@krismicinski @shriramk @jfdm @csgordon @lindsey @jeremysiek goodness, I hope that prompting an LLM will not be a *huge* part of software engineering going forward. It's an incredibly inefficient way to go about the task. Frankly, I'm amazed at just how shoddy the current set of tools are.
@cross @krismicinski @shriramk @jfdm @csgordon @lindsey @jeremysiek It’s amazingly depressing to me, not because I worry about AI tools making the work obsolete, but because the remarkable effectiveness of AI tools in the face of their shoddiness drives home to me that the vast majority of programmers are redoing a thing that’s already been done most of the time. What a waste of human capital.

@steve @cross @krismicinski @shriramk @jfdm @csgordon @lindsey @jeremysiek As a professional programmer now almost 20 years out from defending a thesis that was about code generation, I can't upvote this enough.

LLMs are an incredibly inefficient way to do code reuse.

@gwozniak @steve @krismicinski @shriramk @jfdm @csgordon @lindsey @jeremysiek yeah, I was going to comment that you had said something similar a few days or a week ago.

It's wild to me that we keep writing the same program over and over again and calling it "progress."

@cross @gwozniak @steve @[email protected] @jfdm @csgordon @lindsey @jeremysiek
We were already doing this. The entire low-code/no-code movement was all about making sure we stopped doing that in some domains, though we built 20+ systems that each tried to do that. (-:

@shriramk @cross @steve @krismicinski @jfdm @csgordon @lindsey @jeremysiek At a certain level I am on board for the "coding assistant" kind of approach that LLMs allow for, especially for throwaway code or prototypes in research. Hell, that's the kind of thing I was into when I was doing research. I wanted this sort of thing!

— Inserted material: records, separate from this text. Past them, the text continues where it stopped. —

(** After [k] passes: the count is the current run, rows from [k] on are
    untouched, and an earlier row holds 1 exactly when its run had reached
    the window and it is not the last row. *)
Lemma passes_invariant (k : nat) :
  (k <= n)%nat ->
  let state := fold_left pass (seq 0 k) (O, repeat 0 n) in
  fst state = streak above k /\
  List.length (snd state) = n /\
  forall i,
    (nth i (snd state) 0 = 0 \/ nth i (snd state) 0 = 1) /\
    (nth i (snd state) 0 = 1 <->
     (i < k)%nat /\ (window <= streak above (S i))%nat /\ (i + 1 < n)%nat).
Proof.
  induction k as [|k IH]; intros Hk; cbn zeta.
  - simpl. split; [reflexivity|]. split; [apply repeat_length|].
    intros i.
    assert (H0 : nth i (repeat 0 n) 0 = 0).
    { destruct (Nat.lt_ge_cases i n) as [Hi|Hi].
      - now apply nth_repeat_lt.
      - apply nth_overflow. now rewrite repeat_length. }
    rewrite H0. split; [now left|]. split; [discriminate|lia].
  - rewrite seq_S, fold_left_app. cbn [fold_left Nat.add].
    destruct (IH ltac:(lia)) as (Hc & Hlen & Hsig). clear IH.
    destruct (fold_left pass (seq 0 k) (O, repeat 0 n)) as [count sig].
    cbn [fst snd] in *. subst count.
    unfold pass, signal_pass. cbn [fst snd].
    fold n. fold (above k).
    change (if above k then S (streak above k) else O)
      with (streak above (S k)).
    destruct ((window <=? streak above (S k))%nat && (k + 1 <? n)%nat) eqn:Hflag.
    + apply andb_true_iff in Hflag. destruct Hflag as [Hw Hlast].
      apply Nat.leb_le in Hw. apply Nat.ltb_lt in Hlast.
      split; [reflexivity|]. split; [now rewrite replace_nth_length|].
      intros i. destruct (Nat.eq_dec k i) as [<-|Hne].
      * rewrite nth_replace_nth_same by lia.
        split; [now right|]. split; [lia|reflexivity].
      * rewrite nth_replace_nth_other by exact Hne.
        destruct (Hsig i) as [Hb Hi]. split; [exact Hb|].
        rewrite Hi. split; intros (H1 & H2 & H3); repeat split; auto; lia.
    + split; [reflexivity|]. split; [exact Hlen|].
      intros i. destruct (Hsig i) as [Hb Hi]. split; [exact Hb|].
      rewrite Hi. split.
      * intros (H1 & H2 & H3). repeat split; auto; lia.
      * intros (H1 & H2 & H3). repeat split; auto.
        destruct (Nat.eq_dec i k) as [->|Hne]; [|lia].
        apply andb_false_iff in Hflag. destruct Hflag as [Hf|Hf].
        -- apply Nat.leb_gt in Hf. lia.
        -- apply Nat.ltb_ge in Hf. lia.
Qed.

(** X11. The signal has one entry per row, each 0 or 1. *)
Theorem rebalance_signal_shape :
  List.length (rebalance_signal zero gt window threshold signal_values) = n /\
  Forall (fun x => x = 0 \/ x = 1)
    (rebalance_signal zero gt window threshold signal_values).
Proof.
  destruct (passes_invariant n (Nat.le_refl n)) as (_ & Hlen & Hsig).
  unfold rebalance_signal. fold n. fold pass. split; [exact Hlen|].
  apply Forall_forall. intros x Hx.
  destruct (In_nth _ _ 0 Hx) as (i & _ & <-). apply Hsig.
Qed.

(** X12. Row [i] is flagged exactly when it is not the last row and it ends a
    run of at least [window] consecutive rows above the threshold. *)
Theorem rebalance_signal_flags (i : nat) :
  nth i (rebalance_signal zero gt window threshold signal_values) 0 = 1 <->
  (i + 1 < n)%nat /\ (window <= i + 1)%nat /\
  forall j, (i + 1 - window <= j <= i)%nat ->
            gt (nth j signal_values zero) threshold = true.
Proof.
  destruct (passes_invariant n (Nat.le_refl n)) as (_ & _ & Hsig).
  unfold rebalance_signal. fold n. fold pass.
  destruct (Hsig i) as [_ Hi]. rewrite Hi, streak_reaches.
  replace (S i) with (i + 1)%nat by lia. split.
  - intros (H1 & (H2 & Hall) & H3). repeat split; auto.
    intros j Hj. apply Hall. lia.
  - intros (H1 & H2 & Hall). repeat split; auto; try lia.
    intros j Hj. apply Hall. lia.
Qed.

(** X13. The last row is never flagged, whatever the values. *)
Theorem last_row_never_flagged (i : nat) :
  (n <= i + 1)%nat ->
  nth i (rebalance_signal zero gt window threshold signal_values) 0 = 0.
Proof.
  intros Hlast.
  destruct (passes_invariant n (Nat.le_refl n)) as (_ & _ & Hsig).
  unfold rebalance_signal. fold n. fold pass.
  destruct (Hsig i) as [[H0|H1] Hi]; [exact H0|].
  apply Hi in H1. lia.
Qed.

End Signal.

(** X14. A missing value, replaced by 0, breaks the run when 0 is not above
    the threshold: no row of the window that follows it is flagged. *)
Theorem missing_value_breaks_run {A : Type} (zero : A) (gt : A -> A -> bool)
  (window : nat) (threshold : A) (column : list (option A)) (j i : nat) :
  gt zero threshold = false ->
  nth_error column j = Some None ->
  (j <= i < j + window)%nat ->
  nth i (rebalance_signal zero gt window threshold (fillna zero column)) 0 = 0.
Proof.
  intros Hzero Hj Hi.
  pose proof (passes_invariant zero gt window threshold (fillna zero column)
                (List.length (fillna zero column)) (Nat.le_refl _)) as Hinv.
  cbn zeta in Hinv. destruct Hinv as (_ & _ & Hsig).
  unfold rebalance_signal.
  destruct (Hsig i) as [[H0|H1] Hflag]; [exact H0|].
  apply Hflag in H1. destruct H1 as (_ & Hrun & _).
  apply streak_reaches in Hrun. destruct Hrun as [_ Hall].
  assert (Hgt : gt (nth j (fillna zero column) zero) threshold = true)
    by (apply Hall; lia).
  unfold fillna in Hgt.
  rewrite (nth_error_nth _ _ zero
             (eq_trans (nth_error_map _ _ _) (f_equal _ Hj))) in Hgt.
  congruence.
Qed.

End RebalancingFacts.

(** * The further properties on concrete inputs *)

Module MoreScenarioFacts.

Import Scenario MoreScenarios Rebalancing RebalancingFacts.

Lemma two_tickers_distinct : NoDup (keys two_tickers).
Proof. repeat constructor; simpl; intuition discriminate. Qed.

Lemma three_tickers_distinct_dates :
  forall ticker tst data col,
    In (ticker, tst) three_tickers ->
    projected ticker tst = Return data ->
    column data "m_date" = Return col -> NoDup col.
Proof.
  intros ticker tst data col [Hin|[Hin|[Hin|[]]]] Hdata Hcol;
    injection Hin as <- <-; vm_compute in Hdata;
    injection Hdata as <-; vm_compute in Hcol; injection Hcol as <-;
    repeat constructor; simpl; intuition discriminate.
Qed.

Leaving aside the major externality problems with the current tools (but please, don't ignore them), I firmly believe LLMs are deeply inefficient. To me there is an interesting research area here: what is a more efficient version that works? And why did all the "no code" approaches before not work? Is it because they tried to be formal? Or is it not a technical problem?

I guess I lied a bit because I find the inefficiency of them to be at the heart of the externality problems that come with them.

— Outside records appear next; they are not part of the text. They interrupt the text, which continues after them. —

Lemma scan_None p n i :
  scan p n i = None -> forall j, i <= j < i + Z.of_nat n -> p j = false.
Proof.
  revert i. induction n as [|n IH]; intros i H j Hj; simpl in H; [lia |].
  destruct (p i) eqn:E; [done |].
  destruct (decide (j = i)) as [-> | ]; [done |]. apply (IH (i + 1)); [done | lia].
Qed.

Lemma scan_complete p n i k :
  i <= k < i + Z.of_nat n -> p k = true -> exists j, scan p n i = Some j.
Proof.
  intros Hk Hp. destruct (scan p n i) as [j|] eqn:E; [eauto |].
  pose proof (scan_None p n i E k Hk). congruence.
Qed.

(** [scan] is characterised by its least hit. *)
Lemma scan_least p n i k :
  i <= k < i + Z.of_nat n -> p k = true ->
  (forall j, i <= j < k -> p j = false) -> scan p n i = Some k.
Proof.
  intros Hk Hp Hlow. destruct (scan_complete p n i k Hk Hp) as [j Hj].
  apply scan_Some in Hj as Hj'. destruct Hj' as (Hr & Hpj & Hlowj).
  destruct (Z.lt_trichotomy j k) as [Hlt | [-> | Hgt]]; [| done |].
  - rewrite Hlow in Hpj; [done | lia].
  - rewrite Hlowj in Hp; [done | lia].
Qed.

Lemma scan_ext p q n i :
  (forall j, i <= j < i + Z.of_nat n -> p j = q j) -> scan p n i = scan q n i.
Proof.
  revert i. induction n as [|n IH]; intros i H; simpl; [done |].
  rewrite H by lia. destruct (q i); [done |]. apply IH. intros; apply H; lia.
Qed.

Lemma zcount_range p n i : 0 <= zcount p n i <= Z.of_nat n.
Proof.
  revert i. induction n as [|n IH]; intros i; simpl; [lia |].
  specialize (IH (i + 1)). destruct (p i); lia.
Qed.

Lemma zcount_ext p q n i :
  (forall j, i <= j < i + Z.of_nat n -> p j = q j) -> zcount p n i = zcount q n i.
Proof.
  revert i. induction n as [|n IH]; intros i H; simpl; [done |].
  rewrite H by lia. f_equal. apply IH. intros; apply H; lia.
Qed.

(** Raising one point of the predicate from false to true raises the
    count by one. *)
Lemma zcount_flip p q n i k :
  i <= k < i + Z.of_nat n -> p k = false -> q k = true ->
  (forall j, j <> k -> p j = q j) -> zcount q n i = zcount p n i + 1.
Proof.
  revert i. induction n as [|n IH]; intros i Hk Hp Hq Hne; simpl; [lia |].
  destruct (decide (i = k)) as [-> | Hik].
  - rewrite Hp, Hq. rewrite (zcount_ext q p); [lia |].
    intros j Hj. symmetry. apply Hne. lia.
  - rewrite (Hne i) by done. rewrite IH; [lia | lia | done..].
Qed.

(** ** Alignment by masking *)

Lemma testbit_above a k n : 0 <= a < 2 ^ k -> k <= n -> Z.testbit a n = false.
Proof.
  intros Ha Hn. destruct (Z.lt_ge_cases k 0).
  { rewrite Z.pow_neg_r in Ha by done. lia. }
  rewrite <- (Z.mod_small a (2 ^ k)) by done. apply Z.mod_pow2_bits_high. lia.
Qed.

(** [x & ~(2^k - 1)] on [uint64_t] rounds [x] down to a multiple of [2^k]. *)
Lemma land_align_down k a :
  0 <= a < 2 ^ 64 -> 0 <= k < 64 ->
  Z.land a (u64 (Z.lnot (2 ^ k - 1))) = a / 2 ^ k * 2 ^ k.
Proof.
  intros Ha Hk. rewrite <- Z.shiftr_div_pow2, <- Z.shiftl_mul_pow2 by lia.
  replace (2 ^ k - 1) with (Z.ones k) by (rewrite Z.ones_equiv; lia).
  apply Z.bits_inj'. intros n Hn. rewrite Z.land_spec. unfold u64.
  destruct (Z.lt_ge_cases n 64) as [H64 | H64].
  - rewrite Z.mod_pow2_bits_low, Z.lnot_spec, Z.testbit_ones_nonneg by lia.
    destruct (Z.ltb_spec n k); simpl.
    + rewrite Z.shiftl_spec_low by done. apply andb_false_r.
    + rewrite Z.shiftl_spec, Z.shiftr_spec by lia.
      rewrite andb_true_r. f_equal. lia.
  - rewrite (testbit_above a 64) by lia. simpl.
    rewrite Z.shiftl_spec, Z.shiftr_spec by lia.
    symmetry. apply (testbit_above a 64); lia.
Qed.

(** Or-ing flags into the clear low bits of an aligned value adds them. *)
Lemma lor_low_add a b k : 0 <= k -> 0 <= b < 2 ^ k -> Z.lor (a * 2 ^ k) b = a * 2 ^ k + b.
Proof.
  intros Hk Hb. rewrite <- Z.shiftl_mul_pow2 by lia.
  assert (Z.land (Z.shiftl a k) b = 0) as H0.
  { apply Z.bits_inj'. intros n Hn. rewrite Z.land_spec, Z.bits_0.
    destruct (Z.lt_ge_cases n k).
    - by rewrite Z.shiftl_spec_low by done.
    - rewrite (testbit_above b k) by lia. apply andb_false_r. }
  by rewrite Z.add_nocarry_lxor, Z.lxor_lor by done.
Qed.

(** ** Little-endian words *)

Lemma le_bytes_length n v : length (le_bytes n v) = n.
Proof. revert v. induction n as [|n IH]; intros v; simpl; [done |]. by rewrite IH. Qed.

Lemma le_bytes_range n v : Forall (fun b => 0 <= b < 256) (le_bytes n v).
Proof.
  revert v. induction n as [|n IH]; intros v; simpl; [done |]. constructor; [apply Z.mod_pos_bound; lia | apply IH].
Qed.

Lemma of_le_bytes n v : 0 <= v < 256 ^ Z.of_nat n -> of_le (le_bytes n v) = v.
Proof.
  revert v. induction n as [|n IH]; intros v Hv; simpl.
  { change (256 ^ Z.of_nat 0) with 1 in Hv. lia. }
  rewrite IH; [pose proof (Z.div_mod v 256); lia |].
  rewrite Nat2Z.inj_succ, Z.pow_succ_r in Hv by lia. split; [apply Z.div_pos; lia |].
  apply Z.div_lt_upper_bound; lia.
Qed.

And from an industry standpoint, massive code generation is a very sharp double-edged sword. That stuff has to be maintained. So when there is a problem and you have reams of generated code to debug, do you debug it or just generate it all again? But if you do that, will it be the same as it was before? Because latent bugs often become vital features.

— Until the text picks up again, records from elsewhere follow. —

(* ===== verification/Frames.v ===== *)
(** * The physical frame allocator

    [kernel/memory.c]: the Multiboot memory-map walk, the extension of the
    boot identity map, the reservation of ranges, and the bitmap allocator
    ([alloc_frame], [alloc_frames_contiguous], [free_frame]).  The bitmap is
    the byte array of the source, one bit per frame; [used] reads it as a
    set of frames, and the theorems are stated on that view.  Also the
    ring-3 range check [user_range_ok] of [kernel/memory.h]. *)

From stdpp Require Import base list gmap fin_maps.
From Stdlib Require Import ZArith Lia Bool.
From S2P Require Import Prelude.

(** ** Constants of [kernel/memory.h], [include/usermem.h], [kernel/memory.c] *)

Definition FRAME_SIZE : Z := 4096.
Definition USER_CODE_BASE : Z := 0x400000.
Definition USER_STACK_LIMIT : Z := 0x800000.
Definition USER_HEAP_BASE : Z := 0x800000.
Definition USER_HEAP_LIMIT : Z := 0xA00000.
Definition USER_SPACE_END : Z := USER_HEAP_LIMIT.
Definition USER_REGION_START : Z := USER_CODE_BASE.
Definition MEMORY_START : Z := 0x400000.
Definition TWO_MB : Z := 0x200000.
Definition ONE_GB : Z := 0x40000000.
Definition PD_ENTRIES : Z := 512.
Definition BOOT_MAP_TOP : Z := 0x2000000.
Definition MAX_FRAMES : Z := (ONE_GB - MEMORY_START) / FRAME_SIZE.
Definition MULTIBOOT_INFO_MEM_MAP : Z := Z.shiftl 1 6.
Definition MULTIBOOT_MEMORY_AVAILABLE : Z := 1.
Definition PG_PRESENT : Z := Z.shiftl 1 0.
Definition PG_WRITABLE : Z := Z.shiftl 1 1.
Definition PG_USER : Z := Z.shiftl 1 2.
Definition PG_HUGE : Z := Z.shiftl 1 7.

(** [user_range_ok]: is the whole range [ptr, ptr + len) in ring-3 space? *)
Definition user_range_ok (ptr len : Z) : bool :=
  if (ptr <? USER_REGION_START) || (USER_SPACE_END <=? ptr) then false
  else len <=? USER_SPACE_END - ptr.

(** ** State *)

Record frames := mkFrames {
  frame_bitmap : list Z;   (* uint8_t[MAX_FRAMES / 8] *)
  num_frames : Z;          (* uint32_t *)
  pool_top : Z             (* uint64_t *)
}.

Definition set_bitmap (fs : frames) (b : list Z) : frames :=
  mkFrames b (num_frames fs) (pool_top fs).

Definition set_bit (fs : frames) (frame : Z) : frames :=
  let b := znth 0 (frame_bitmap fs) (frame / 8) in
  set_bitmap fs (zset (frame_bitmap fs) (frame / 8)
                   (u8 (Z.lor b (Z.shiftl 1 (frame mod 8))))).

Definition clear_bit (fs : frames) (frame : Z) : frames :=
  let b := znth 0 (frame_bitmap fs) (frame / 8) in
  set_bitmap fs (zset (frame_bitmap fs) (frame / 8)
                   (u8 (Z.land b (Z.lnot (Z.shiftl 1 (frame mod 8)))))).

Definition test_bit (fs : frames) (frame : Z) : Z :=
  Z.land (znth 0 (frame_bitmap fs) (frame / 8)) (Z.shiftl 1 (frame mod 8)).

(** The truth value of [test_bit] in a C condition. *)
Definition used (fs : frames) (frame : Z) : bool := negb (test_bit fs frame =? 0).

(** ** The Multiboot memory map *)

Record multiboot_info := mkMbi { mbi_flags : Z; mbi_mmap_length : Z; mbi_mmap_addr : Z }.

(** The packed 24-byte entry: [size] at 0, [base_addr] at 4, [length] at
    12, [type] at 20. *)
Record mmap_entry := mkEntry { e_size : Z; e_base_addr : Z; e_length : Z; e_type : Z }.

Definition read_mbi (m : mem) (a : Z) : multiboot_info :=
  mkMbi (ld32 m a) (ld32 m (a + 44)) (ld32 m (a + 48)).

@shriramk @cross @steve @krismicinski @jfdm @csgordon @lindsey @jeremysiek I will say that I still don't use them because of the externality problems. I consider them too great.

Plus, I spend a lot of my time trying to make existing messes make other messes. And debugging other people's messes. So they aren't a thing that will do much for me.

@gwozniak @cross @steve @[email protected] @jfdm @csgordon @lindsey @jeremysiek
I don't disagree re. the externalities. That's why I think "open source agentic loop + open-weight models" is a useful baseline. I also think we're just at the start of this revolution — literally ~4 months in — and if the core compute becomes too expensive, great, it'll spur all kinds of other innovation outside that core. RL will only become more important, and PLs can offer amazing kinds of RL!